◆ **Task brief**
Please return every line in the following data that includes the string "Arguments".

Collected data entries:
- - -
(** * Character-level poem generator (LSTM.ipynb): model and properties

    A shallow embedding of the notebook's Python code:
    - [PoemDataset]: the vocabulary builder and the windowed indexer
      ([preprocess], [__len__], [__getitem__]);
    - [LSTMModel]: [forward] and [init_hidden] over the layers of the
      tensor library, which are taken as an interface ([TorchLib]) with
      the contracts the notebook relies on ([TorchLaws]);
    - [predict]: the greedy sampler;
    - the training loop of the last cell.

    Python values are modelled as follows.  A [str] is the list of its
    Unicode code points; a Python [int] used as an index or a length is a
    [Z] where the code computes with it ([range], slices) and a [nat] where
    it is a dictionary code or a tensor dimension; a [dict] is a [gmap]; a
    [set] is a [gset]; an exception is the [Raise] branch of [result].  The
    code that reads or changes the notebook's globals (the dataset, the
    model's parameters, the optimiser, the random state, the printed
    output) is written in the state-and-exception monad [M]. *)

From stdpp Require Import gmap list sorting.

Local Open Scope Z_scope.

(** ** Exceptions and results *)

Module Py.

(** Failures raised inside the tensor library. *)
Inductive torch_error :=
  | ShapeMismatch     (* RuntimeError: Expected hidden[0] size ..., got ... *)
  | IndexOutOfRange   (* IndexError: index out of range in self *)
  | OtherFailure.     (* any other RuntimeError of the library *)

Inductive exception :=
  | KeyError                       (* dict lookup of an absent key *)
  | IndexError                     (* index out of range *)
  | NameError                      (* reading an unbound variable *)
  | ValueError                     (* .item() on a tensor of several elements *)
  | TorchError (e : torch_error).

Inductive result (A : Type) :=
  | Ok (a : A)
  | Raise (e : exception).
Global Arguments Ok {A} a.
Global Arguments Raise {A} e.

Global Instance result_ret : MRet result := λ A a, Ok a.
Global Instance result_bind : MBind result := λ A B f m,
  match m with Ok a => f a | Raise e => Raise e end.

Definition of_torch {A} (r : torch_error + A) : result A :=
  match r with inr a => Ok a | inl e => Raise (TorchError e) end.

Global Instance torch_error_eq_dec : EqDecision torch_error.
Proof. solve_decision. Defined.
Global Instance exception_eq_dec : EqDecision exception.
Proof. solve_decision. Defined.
- - -
◆ **Written answer**
Global Arguments Ok {A} a.
Global Arguments Raise {A} e.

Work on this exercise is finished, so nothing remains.